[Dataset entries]
══════════════════════════════

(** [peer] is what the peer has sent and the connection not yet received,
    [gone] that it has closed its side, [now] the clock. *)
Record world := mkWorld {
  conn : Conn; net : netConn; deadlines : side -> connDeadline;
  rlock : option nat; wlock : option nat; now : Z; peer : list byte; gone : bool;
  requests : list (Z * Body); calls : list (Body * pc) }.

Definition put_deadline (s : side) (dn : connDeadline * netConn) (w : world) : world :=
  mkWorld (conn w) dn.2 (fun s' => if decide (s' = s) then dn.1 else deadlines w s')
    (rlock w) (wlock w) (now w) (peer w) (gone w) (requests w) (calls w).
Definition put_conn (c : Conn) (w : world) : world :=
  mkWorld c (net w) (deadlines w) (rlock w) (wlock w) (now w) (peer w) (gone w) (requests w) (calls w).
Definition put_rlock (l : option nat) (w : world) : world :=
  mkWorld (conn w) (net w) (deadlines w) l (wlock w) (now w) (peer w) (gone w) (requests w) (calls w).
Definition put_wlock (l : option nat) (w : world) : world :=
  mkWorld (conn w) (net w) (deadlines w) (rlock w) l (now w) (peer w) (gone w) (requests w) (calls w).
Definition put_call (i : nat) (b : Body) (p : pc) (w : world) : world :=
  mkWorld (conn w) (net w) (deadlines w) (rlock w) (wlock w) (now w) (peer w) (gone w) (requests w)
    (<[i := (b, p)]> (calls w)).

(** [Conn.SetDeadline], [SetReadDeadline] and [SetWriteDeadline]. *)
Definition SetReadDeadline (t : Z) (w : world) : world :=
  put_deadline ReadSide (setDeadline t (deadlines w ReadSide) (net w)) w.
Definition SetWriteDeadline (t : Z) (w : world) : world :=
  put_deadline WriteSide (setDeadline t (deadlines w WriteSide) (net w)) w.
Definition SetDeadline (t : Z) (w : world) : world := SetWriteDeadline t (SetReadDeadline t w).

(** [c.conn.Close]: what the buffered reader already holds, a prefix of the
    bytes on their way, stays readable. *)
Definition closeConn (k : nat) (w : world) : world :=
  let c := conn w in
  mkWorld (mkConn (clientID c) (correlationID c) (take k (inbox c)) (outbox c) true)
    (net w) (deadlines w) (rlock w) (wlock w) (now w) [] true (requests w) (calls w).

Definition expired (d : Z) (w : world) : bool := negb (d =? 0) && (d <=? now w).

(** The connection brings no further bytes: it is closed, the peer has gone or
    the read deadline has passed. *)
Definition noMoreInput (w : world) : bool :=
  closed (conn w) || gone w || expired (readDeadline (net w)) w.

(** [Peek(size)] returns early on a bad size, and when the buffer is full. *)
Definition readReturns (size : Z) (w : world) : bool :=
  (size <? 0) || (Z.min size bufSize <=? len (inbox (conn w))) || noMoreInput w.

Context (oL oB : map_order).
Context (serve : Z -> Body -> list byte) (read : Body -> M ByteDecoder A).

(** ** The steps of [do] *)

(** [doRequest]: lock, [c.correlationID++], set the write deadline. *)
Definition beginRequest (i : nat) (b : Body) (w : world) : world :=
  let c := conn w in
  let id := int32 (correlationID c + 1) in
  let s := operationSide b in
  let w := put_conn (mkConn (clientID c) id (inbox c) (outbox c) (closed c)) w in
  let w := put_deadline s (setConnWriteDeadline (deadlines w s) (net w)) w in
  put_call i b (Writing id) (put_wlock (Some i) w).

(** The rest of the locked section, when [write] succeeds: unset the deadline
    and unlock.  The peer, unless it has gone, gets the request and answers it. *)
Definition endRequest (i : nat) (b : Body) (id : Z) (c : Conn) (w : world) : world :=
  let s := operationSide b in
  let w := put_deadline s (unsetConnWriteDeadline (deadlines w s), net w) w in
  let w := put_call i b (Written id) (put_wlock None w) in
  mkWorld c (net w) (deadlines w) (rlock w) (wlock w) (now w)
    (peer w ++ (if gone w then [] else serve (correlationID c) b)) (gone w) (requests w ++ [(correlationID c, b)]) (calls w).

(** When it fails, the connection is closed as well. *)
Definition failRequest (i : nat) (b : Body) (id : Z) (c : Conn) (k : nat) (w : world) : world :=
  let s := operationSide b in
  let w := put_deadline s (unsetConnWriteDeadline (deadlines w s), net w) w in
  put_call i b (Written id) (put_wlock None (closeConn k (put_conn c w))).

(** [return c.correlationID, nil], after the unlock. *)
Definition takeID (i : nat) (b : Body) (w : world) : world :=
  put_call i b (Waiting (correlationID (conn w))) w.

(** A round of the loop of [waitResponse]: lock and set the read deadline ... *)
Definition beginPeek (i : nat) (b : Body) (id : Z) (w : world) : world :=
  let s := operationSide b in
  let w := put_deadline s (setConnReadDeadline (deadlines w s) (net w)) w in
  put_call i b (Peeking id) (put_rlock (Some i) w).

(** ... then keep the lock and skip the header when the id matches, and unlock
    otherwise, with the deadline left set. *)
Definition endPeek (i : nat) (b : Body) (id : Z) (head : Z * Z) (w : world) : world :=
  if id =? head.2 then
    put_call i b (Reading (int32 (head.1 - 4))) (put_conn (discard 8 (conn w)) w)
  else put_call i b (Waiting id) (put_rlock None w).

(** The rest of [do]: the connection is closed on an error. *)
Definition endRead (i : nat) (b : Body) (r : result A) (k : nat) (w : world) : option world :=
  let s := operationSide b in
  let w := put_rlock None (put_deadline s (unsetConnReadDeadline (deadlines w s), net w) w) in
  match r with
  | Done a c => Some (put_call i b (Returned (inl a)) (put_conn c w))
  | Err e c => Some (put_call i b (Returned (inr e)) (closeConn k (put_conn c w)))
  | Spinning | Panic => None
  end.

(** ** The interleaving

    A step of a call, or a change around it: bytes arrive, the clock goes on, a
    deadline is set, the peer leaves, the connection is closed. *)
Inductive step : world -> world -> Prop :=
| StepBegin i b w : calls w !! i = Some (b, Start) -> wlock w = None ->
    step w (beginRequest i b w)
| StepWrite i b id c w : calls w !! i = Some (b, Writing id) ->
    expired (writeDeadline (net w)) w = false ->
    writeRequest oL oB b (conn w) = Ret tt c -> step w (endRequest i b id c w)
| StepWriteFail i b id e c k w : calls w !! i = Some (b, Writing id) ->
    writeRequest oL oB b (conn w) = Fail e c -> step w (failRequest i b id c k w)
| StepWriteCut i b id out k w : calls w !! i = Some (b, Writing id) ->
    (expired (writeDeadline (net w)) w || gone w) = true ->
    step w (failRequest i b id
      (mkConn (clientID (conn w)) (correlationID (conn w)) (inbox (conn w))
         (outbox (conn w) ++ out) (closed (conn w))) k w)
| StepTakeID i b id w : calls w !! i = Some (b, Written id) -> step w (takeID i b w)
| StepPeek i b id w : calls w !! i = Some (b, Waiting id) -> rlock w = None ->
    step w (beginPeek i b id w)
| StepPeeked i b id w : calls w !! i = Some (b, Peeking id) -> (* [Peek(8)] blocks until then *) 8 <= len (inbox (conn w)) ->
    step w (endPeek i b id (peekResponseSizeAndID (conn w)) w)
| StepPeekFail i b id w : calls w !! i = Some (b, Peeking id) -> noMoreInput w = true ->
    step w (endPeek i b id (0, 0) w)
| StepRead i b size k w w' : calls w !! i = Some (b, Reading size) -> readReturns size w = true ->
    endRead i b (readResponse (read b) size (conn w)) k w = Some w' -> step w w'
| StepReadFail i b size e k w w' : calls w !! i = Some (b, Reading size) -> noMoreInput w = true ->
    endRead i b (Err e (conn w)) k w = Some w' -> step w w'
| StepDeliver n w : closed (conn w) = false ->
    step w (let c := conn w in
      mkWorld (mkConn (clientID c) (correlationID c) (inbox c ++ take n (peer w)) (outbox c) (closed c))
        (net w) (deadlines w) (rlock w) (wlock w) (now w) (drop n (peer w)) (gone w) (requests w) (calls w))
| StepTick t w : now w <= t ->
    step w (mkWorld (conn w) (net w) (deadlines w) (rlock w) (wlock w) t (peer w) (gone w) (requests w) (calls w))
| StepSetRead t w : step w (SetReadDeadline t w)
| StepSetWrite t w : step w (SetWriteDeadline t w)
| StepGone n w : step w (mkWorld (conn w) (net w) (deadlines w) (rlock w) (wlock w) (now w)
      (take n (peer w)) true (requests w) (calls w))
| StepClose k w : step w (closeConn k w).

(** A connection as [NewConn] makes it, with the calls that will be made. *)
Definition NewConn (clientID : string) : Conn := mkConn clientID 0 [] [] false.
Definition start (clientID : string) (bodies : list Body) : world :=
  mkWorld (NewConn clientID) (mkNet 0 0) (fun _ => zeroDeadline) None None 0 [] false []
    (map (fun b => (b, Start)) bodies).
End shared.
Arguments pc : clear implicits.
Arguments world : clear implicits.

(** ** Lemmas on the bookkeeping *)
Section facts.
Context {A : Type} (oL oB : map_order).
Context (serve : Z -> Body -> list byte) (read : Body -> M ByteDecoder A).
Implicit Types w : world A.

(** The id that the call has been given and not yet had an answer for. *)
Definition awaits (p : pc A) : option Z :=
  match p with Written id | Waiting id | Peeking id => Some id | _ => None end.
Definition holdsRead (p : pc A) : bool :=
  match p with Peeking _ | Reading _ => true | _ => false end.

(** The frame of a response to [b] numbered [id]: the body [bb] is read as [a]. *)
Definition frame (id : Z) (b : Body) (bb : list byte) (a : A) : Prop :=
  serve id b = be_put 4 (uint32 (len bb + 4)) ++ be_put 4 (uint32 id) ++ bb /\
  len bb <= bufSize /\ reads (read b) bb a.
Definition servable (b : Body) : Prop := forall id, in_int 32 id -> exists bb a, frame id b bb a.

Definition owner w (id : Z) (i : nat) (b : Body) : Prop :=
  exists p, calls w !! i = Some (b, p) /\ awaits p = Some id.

══════════════════════════════

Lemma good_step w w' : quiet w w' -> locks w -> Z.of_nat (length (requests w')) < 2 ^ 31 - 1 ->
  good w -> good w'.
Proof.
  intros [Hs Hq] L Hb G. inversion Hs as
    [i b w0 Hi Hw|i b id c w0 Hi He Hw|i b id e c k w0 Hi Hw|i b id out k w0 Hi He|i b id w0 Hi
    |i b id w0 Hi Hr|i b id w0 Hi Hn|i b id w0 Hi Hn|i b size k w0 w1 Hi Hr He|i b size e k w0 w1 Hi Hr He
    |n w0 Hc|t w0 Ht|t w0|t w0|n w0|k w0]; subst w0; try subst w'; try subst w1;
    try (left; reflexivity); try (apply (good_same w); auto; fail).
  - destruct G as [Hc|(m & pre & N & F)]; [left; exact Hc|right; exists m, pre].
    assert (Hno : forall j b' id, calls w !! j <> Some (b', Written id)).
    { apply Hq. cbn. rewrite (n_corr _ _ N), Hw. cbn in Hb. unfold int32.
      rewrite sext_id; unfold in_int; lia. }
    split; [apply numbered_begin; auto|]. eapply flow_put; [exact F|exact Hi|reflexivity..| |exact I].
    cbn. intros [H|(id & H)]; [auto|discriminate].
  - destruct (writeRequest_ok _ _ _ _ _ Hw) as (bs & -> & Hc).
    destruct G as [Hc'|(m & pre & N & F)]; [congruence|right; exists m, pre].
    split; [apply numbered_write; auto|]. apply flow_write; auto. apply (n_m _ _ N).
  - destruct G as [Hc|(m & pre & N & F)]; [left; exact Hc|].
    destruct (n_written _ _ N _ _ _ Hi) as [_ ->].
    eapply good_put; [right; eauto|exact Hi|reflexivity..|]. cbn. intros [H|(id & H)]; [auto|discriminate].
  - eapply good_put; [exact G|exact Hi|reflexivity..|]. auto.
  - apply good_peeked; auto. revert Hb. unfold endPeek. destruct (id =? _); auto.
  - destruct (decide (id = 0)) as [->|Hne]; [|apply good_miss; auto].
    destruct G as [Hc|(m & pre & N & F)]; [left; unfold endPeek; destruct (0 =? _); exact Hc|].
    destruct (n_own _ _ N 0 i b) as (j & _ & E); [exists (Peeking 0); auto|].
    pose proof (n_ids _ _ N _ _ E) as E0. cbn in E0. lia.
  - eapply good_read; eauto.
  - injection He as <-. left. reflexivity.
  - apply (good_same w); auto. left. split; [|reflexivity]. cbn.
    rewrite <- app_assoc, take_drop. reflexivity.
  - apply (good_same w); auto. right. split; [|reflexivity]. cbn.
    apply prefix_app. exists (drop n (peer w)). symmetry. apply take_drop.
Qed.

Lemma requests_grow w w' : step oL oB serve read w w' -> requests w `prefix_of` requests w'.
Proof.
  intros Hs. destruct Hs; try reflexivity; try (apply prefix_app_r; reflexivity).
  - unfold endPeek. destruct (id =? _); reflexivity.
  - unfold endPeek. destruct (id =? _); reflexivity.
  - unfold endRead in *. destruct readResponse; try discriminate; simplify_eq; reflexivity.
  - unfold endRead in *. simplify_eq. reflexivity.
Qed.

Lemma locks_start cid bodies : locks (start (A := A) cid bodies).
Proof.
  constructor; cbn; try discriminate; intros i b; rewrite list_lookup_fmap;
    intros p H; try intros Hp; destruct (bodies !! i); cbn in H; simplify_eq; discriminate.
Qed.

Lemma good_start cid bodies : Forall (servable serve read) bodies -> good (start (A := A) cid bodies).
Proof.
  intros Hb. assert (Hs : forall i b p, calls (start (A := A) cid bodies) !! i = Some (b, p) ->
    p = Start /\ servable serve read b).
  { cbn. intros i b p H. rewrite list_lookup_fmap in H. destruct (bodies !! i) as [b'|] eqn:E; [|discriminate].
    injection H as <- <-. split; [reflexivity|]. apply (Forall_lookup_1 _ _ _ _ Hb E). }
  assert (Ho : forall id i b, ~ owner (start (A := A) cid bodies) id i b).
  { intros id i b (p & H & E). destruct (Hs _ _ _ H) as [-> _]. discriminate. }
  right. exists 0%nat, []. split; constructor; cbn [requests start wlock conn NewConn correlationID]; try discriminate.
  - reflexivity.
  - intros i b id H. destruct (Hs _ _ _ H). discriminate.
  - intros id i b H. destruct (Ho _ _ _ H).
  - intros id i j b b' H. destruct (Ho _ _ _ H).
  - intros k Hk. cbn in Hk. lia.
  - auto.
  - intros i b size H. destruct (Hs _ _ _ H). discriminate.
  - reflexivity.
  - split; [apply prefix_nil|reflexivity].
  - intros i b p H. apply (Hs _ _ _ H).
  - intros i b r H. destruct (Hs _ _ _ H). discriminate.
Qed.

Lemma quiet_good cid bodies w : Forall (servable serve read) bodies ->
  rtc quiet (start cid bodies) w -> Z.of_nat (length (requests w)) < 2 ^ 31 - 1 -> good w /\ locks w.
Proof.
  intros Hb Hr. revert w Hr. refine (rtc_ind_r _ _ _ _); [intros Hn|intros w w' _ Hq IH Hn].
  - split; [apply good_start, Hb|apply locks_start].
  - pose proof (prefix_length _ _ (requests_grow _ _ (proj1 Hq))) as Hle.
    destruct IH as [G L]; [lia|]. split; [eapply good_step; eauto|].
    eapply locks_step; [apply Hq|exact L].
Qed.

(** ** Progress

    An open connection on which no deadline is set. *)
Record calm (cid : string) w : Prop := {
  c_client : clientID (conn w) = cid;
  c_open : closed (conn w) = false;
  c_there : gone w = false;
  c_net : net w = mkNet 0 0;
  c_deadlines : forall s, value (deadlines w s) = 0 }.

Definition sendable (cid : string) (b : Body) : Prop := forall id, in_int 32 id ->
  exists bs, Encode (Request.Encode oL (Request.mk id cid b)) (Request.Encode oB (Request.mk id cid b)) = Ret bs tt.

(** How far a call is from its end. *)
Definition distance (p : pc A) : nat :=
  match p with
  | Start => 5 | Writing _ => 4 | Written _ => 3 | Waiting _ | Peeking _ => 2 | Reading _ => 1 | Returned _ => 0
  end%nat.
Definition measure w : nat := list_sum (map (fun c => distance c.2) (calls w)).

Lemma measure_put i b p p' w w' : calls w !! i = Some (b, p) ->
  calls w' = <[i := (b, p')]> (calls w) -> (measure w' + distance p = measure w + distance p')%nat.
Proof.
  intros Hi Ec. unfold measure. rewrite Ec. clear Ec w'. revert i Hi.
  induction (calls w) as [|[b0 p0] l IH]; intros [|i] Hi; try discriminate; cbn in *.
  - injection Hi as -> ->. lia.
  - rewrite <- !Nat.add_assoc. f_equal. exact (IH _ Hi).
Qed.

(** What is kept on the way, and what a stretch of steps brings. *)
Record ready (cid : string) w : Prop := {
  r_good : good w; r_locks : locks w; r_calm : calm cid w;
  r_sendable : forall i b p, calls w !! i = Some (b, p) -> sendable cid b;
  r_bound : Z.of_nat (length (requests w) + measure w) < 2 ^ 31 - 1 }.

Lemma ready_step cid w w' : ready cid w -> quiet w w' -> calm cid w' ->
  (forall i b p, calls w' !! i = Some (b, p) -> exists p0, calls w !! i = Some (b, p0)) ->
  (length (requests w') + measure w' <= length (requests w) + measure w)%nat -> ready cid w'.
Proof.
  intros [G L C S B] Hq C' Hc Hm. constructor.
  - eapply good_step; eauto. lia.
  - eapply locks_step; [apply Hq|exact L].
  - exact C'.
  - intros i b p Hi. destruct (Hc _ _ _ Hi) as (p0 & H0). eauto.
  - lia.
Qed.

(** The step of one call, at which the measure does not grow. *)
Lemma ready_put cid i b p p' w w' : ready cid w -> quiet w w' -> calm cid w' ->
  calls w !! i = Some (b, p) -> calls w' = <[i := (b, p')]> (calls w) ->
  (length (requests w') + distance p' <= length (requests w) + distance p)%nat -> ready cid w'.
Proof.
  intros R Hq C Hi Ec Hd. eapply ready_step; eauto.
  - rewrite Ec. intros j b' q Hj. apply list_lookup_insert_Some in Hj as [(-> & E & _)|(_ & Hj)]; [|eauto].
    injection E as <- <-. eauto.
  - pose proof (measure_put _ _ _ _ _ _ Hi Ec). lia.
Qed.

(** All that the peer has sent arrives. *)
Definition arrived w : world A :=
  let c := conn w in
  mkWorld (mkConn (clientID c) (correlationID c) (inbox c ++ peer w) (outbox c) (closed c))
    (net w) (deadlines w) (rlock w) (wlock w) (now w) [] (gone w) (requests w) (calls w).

══════════════════════════════

Among the entries above, find the line with "(conn w)) ->" and the line with "size) -> noMoreInput w = true ->"; give again exactly these two lines and all lines between them.

| StepPeeked i b id w : calls w !! i = Some (b, Peeking id) -> (* [Peek(8)] blocks until then *) 8 <= len (inbox (conn w)) ->
    step w (endPeek i b id (peekResponseSizeAndID (conn w)) w)
| StepPeekFail i b id w : calls w !! i = Some (b, Peeking id) -> noMoreInput w = true ->
    step w (endPeek i b id (0, 0) w)
| StepRead i b size k w w' : calls w !! i = Some (b, Reading size) -> readReturns size w = true ->
    endRead i b (readResponse (read b) size (conn w)) k w = Some w' -> step w w'
| StepReadFail i b size e k w w' : calls w !! i = Some (b, Reading size) -> noMoreInput w = true ->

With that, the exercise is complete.